Each line from the one containing "unfold SpecFloat.binary_round_aux. rewrite" through the last line of the entries below is to be transcribed exactly. Nothing else belongs in the reply.

Records provided below:

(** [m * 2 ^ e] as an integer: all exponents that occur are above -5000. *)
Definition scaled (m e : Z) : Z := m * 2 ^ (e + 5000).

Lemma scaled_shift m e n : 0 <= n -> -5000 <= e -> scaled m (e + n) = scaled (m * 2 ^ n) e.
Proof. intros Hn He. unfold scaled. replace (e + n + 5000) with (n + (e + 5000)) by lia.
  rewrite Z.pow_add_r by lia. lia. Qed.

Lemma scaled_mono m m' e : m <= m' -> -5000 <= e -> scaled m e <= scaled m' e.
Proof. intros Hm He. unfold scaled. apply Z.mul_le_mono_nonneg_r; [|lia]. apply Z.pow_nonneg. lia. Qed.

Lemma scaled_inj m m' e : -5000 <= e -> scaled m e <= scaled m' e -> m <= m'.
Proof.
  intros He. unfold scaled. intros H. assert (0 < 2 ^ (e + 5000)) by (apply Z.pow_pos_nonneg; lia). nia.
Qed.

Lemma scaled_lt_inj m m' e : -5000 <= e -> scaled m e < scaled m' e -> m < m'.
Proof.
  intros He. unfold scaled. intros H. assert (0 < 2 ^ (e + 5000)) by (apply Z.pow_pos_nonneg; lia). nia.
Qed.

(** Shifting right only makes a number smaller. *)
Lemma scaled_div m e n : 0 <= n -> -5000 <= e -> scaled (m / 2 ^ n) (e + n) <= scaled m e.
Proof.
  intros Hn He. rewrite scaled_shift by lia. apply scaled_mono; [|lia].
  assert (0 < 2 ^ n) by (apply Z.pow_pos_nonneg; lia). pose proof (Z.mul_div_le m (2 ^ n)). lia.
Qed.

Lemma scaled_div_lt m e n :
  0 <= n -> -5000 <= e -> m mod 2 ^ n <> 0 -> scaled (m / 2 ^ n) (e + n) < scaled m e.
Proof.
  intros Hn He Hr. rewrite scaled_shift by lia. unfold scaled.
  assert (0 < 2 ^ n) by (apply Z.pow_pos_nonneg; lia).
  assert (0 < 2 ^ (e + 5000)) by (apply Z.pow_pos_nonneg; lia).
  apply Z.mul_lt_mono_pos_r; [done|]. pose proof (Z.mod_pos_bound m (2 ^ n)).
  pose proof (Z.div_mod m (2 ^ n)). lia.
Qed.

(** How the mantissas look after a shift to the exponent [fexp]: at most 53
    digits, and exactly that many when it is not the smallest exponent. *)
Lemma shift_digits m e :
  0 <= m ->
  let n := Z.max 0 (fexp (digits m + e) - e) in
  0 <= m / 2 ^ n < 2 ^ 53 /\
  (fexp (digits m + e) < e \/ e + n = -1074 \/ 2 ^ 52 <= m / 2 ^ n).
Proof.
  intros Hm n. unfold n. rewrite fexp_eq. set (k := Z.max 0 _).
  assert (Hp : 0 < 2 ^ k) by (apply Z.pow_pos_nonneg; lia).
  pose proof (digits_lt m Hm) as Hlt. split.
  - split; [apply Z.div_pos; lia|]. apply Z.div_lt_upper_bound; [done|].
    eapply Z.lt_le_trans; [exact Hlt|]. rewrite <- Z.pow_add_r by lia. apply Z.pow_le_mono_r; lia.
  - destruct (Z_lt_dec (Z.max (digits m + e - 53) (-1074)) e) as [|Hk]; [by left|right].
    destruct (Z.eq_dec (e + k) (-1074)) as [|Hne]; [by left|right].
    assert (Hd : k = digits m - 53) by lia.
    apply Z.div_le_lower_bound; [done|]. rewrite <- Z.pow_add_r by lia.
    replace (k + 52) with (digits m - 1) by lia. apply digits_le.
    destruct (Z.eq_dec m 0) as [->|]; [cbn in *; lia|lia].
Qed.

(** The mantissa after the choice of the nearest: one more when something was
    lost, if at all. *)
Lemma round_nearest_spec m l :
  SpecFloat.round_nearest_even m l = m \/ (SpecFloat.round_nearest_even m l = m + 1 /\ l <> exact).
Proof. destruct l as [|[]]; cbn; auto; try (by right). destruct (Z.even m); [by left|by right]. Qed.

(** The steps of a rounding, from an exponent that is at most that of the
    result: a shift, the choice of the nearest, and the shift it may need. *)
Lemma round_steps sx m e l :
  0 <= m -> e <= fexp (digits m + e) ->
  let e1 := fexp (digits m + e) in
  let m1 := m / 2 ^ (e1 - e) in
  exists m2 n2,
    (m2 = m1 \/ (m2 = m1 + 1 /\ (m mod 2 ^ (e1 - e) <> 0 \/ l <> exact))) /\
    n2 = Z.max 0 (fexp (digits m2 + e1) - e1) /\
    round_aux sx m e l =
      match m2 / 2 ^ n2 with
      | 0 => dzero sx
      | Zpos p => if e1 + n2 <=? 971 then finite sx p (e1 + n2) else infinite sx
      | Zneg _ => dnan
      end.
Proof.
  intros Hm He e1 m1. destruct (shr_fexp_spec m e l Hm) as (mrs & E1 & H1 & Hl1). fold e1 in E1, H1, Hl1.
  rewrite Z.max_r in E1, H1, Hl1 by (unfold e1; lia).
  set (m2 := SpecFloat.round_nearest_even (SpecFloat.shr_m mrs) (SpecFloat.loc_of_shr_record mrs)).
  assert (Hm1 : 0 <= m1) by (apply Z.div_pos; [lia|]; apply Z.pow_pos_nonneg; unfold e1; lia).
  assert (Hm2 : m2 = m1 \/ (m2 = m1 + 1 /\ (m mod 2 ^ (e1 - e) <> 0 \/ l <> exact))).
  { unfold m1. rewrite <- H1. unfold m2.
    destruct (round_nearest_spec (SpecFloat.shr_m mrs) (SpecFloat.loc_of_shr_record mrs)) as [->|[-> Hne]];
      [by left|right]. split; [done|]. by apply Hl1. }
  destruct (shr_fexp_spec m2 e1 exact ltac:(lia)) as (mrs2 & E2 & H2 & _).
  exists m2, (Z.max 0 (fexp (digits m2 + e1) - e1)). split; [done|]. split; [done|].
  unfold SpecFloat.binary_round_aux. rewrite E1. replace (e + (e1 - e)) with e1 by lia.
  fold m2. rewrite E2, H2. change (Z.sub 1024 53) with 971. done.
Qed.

End of Records provided.

Exercise answer>
  unfold SpecFloat.binary_round_aux. rewrite E1. replace (e + (e1 - e)) with e1 by lia.
  fold m2. rewrite E2, H2. change (Z.sub 1024 53) with 971. done.
Qed.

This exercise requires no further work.